I know that Stage 2 is NOT Stage 4, so I don't need to be freaking out just yet. However, I can't pretend not to be scared and sad about this news, because I'm very close with this particular auntie, and I just don't know how to cope with such a harsh discovery. The rational side of me wants to do what I always do and use the Law of Attraction and the power of positive thought to help her kick this thing. I want to set up my altar, burn sage and candles, meditate, and send her all the happy and healing thoughts I can muster. The irrational side of me wants to cry myself to sleep and let this panic attack take hold. Well, I don't WANT to let the panic rush over me, I just know that's what will happen if my defenses break and the tears begin to flow. Just two weeks ago, I had the worst panic attack I'd had in two years, so I am really not looking forward to having two big ones in two weeks, especially when my Xanax supply is nearly exhausted...

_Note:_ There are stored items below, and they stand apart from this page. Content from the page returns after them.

(* ===== verification/Apic.v ===== *)
(** * Interrupt controllers, serial port and clock chip (lapic.c, ioapic.c, picirq.c, uart.c)

    The local APIC is its registers as an array of words: the state records the writes in order and counts the reads, and
    [answer] is what a register reads after the writes so far, at the n-th read.  The I/O APIC is an index register and the
    registers behind it. *)

From stdpp Require Import functions.
From S2P Require Import Prelude Trap Mem Kalloc Vm.

Definition IRQ_ERROR : Z := 19.
(** ** The local APIC *)
Definition ID : Z := 0x0020 / 4.
Definition VER : Z := 0x0030 / 4.
Definition TPR : Z := 0x0080 / 4.
Definition EOI : Z := 0x00B0 / 4.
Definition SVR : Z := 0x00F0 / 4.
Definition ENABLE : Z := 0x00000100.
Definition ESR : Z := 0x0280 / 4.
Definition ICRLO : Z := 0x0300 / 4.
Definition INIT : Z := 0x00000500.
Definition STARTUP : Z := 0x00000600.
Definition DELIVS : Z := 0x00001000.
Definition ASSERT : Z := 0x00004000.
Definition LEVEL : Z := 0x00008000.
Definition BCAST : Z := 0x00080000.
Definition ICRHI : Z := 0x0310 / 4.
Definition TIMER : Z := 0x0320 / 4.
Definition X1 : Z := 0x0000000B.
Definition PERIODIC : Z := 0x00020000.
Definition PCINT : Z := 0x0340 / 4.
Definition LINT0 : Z := 0x0350 / 4.
Definition LINT1 : Z := 0x0360 / 4.
Definition ERROR : Z := 0x0370 / 4.
Definition MASKED : Z := 0x00010000.
Definition TICR : Z := 0x0380 / 4.
Definition TDCR : Z := 0x03E0 / 4.
Definition CMOS_PORT : Z := 0x70.

(** Register writes, reads so far, port writes and memory. *)
Record apic := mkApic { lw : list (Z * Z); lr : nat; l_ports : list (Z * Z); l_mem : mem }.

Section lapic.
(** whether there is a local APIC, and its answers *)
Context (lapic : bool) (answer : list (Z * Z) → nat → Z → Z).
Abbreviation LA := (M apic).

Definition lapic_read (i : Z) : LA Z := λ s, Ok (answer (lw s) (lr s) i) (mkApic (lw s) (S (lr s)) (l_ports s) (l_mem s)).
Definition lapicw (i v : Z) : LA unit :=
  modify (λ s, mkApic (lw s ++ [(i, u32 v)]) (lr s) (l_ports s) (l_mem s)) ;;
  lapic_read ID ;; mret tt.
Fixpoint wait_delivery (n : nat) : LA unit :=
  match n with
  | O => spin
  | S n' => v ← lapic_read ICRLO; if negb (Z.land v DELIVS =? 0) then wait_delivery n' else mret tt
  end.
Definition lapicinit (fuel : nat) : LA unit :=
  if negb lapic then mret tt else
  lapicw SVR (Z.lor ENABLE (T_IRQ0 + IRQ_SPURIOUS)) ;;
  lapicw TDCR X1 ;;
  lapicw TIMER (Z.lor PERIODIC (T_IRQ0 + IRQ_TIMER)) ;;
  lapicw TICR 10000000 ;;
  lapicw LINT0 MASKED ;;
  lapicw LINT1 MASKED ;;
  v ← lapic_read VER;
  when (4 <=? Z.land (Z.shiftr v 16) 0xFF) (lapicw PCINT MASKED) ;;
  lapicw ERROR (T_IRQ0 + IRQ_ERROR) ;;
  lapicw ESR 0 ;;
  lapicw ESR 0 ;;
  lapicw EOI 0 ;;
  lapicw ICRHI 0 ;;
  lapicw ICRLO (Z.lor (Z.lor BCAST INIT) LEVEL) ;;
  wait_delivery fuel ;;
  lapicw TPR 0.
Definition lapicid : LA Z := if negb lapic then mret 0 else v ← lapic_read ID; mret (Z.shiftr v 24).
Definition lapiceoi : LA unit := when lapic (lapicw EOI 0).
Definition microdelay (us : Z) : LA unit := mret tt.
Definition l_outb (port v : Z) : LA unit := modify (λ s, mkApic (lw s) (lr s) (l_ports s ++ [(port, u8 v)]) (l_mem s)).
(** A store of 16 bits. *)
Definition l_store16 (a v : Z) : LA unit :=
  modify (λ s, mkApic (lw s) (lr s) (l_ports s) (store (a + 1) (u8 (Z.shiftr v 8)) (store a (u8 v) (l_mem s)))).
Definition lapicstartap (apicid addr : Z) : LA unit :=
  l_outb CMOS_PORT 0xF ;;
  l_outb (CMOS_PORT + 1) 0x0A ;;
  let wrv := P2V (Z.lor (Z.shiftl 0x40 4) 0x67) in
  l_store16 wrv 0 ;;
  l_store16 (wrv + 2) (u16 (Z.shiftr addr 4)) ;;
  lapicw ICRHI (Z.shiftl apicid 24) ;;
  lapicw ICRLO (Z.lor (Z.lor INIT LEVEL) ASSERT) ;;
  microdelay 200 ;;
  lapicw ICRLO (Z.lor INIT LEVEL) ;;
  microdelay 100 ;;
  for_each (seqZ 0 2) (λ i,
    lapicw ICRHI (Z.shiftl apicid 24) ;;
    lapicw ICRLO (Z.lor STARTUP (Z.shiftr addr 12)) ;;
    microdelay 200).
End lapic.

(** ** What the writes do to the processors *)
(** A processor that was not started, waits for a startup message, or runs from an address.  A message goes to the
    processor that ICRHI names, or to all; INIT resets a processor when it is asserted, and STARTUP wakes one that waits. *)
Inductive ap := Halted | Waiting | Started (pc : Z).
Definition receive (v : Z) (a : ap) : ap :=
  let mode := Z.land (Z.shiftr v 8) 7 in
  if mode =? 5 then (if Z.testbit v 14 then Waiting else a)
  else if mode =? 6 then (match a with Waiting => Started (Z.shiftl (Z.land v 0xff) 12) | _ => a end)
  else a.
Definition send (dest v : Z) (aps : Z → ap) : Z → ap := λ i,
  if (Z.land (Z.shiftr v 18) 3 =? 2) || (i =? dest) then receive v (aps i) else aps i.
Definition icr_step (w : Z * Z) (st : Z * (Z → ap)) : Z * (Z → ap) :=
  if w.1 =? ICRHI then (Z.shiftr w.2 24, st.2) else if w.1 =? ICRLO then (st.1, send st.1 w.2 st.2) else st.
Definition icr (ws : list (Z * Z)) (st : Z * (Z → ap)) : Z * (Z → ap) := foldl (λ st w, icr_step w st) st ws.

28 minutes into my 29th birthday now, blogging to keep myself busy, distracting myself with Pandora.com internet radio, stalling so I won't have to crawl into bed with my racing thoughts. I'm desperately trying to ignore the downward spiral below me, beckoning me to start worrying about the fragility of life, the "you never know what will happen tomorrow"-ness, and (worst of all) mortality in general. Actually, no, not in general. Mortality in specific, specific to someone I love dearly and who means a whole helluva lot to me.

Fuck.

This just sucks. I really, really, REALLY hope my birthday gets a bit brighter in the next 23 hours and 22 minutes...

1 comment:

Anonymous said...

Hey babe,

Follow your logic!

Healing and health... they're a very fine-toothed comb. And they're incredibly relative.
To one person, health is defined as a certain set of physical criterion, and to another, it's defined as the ability to survive adversity. Yet another will define it as the ability to cope with life's stressors. All depends on who you ask!

The best way that you will be able to combat a panic attack is to focus on your attitude about the whole thing.

Your aunt needs supportive, positive laughter and love right now. Yes, you have every right to be fearful-- but at this point, it'll be easier for you to cope with this major life stressor by deciding that you are going to give her every ounce of loving energy you can muster-- and both of you will feel better.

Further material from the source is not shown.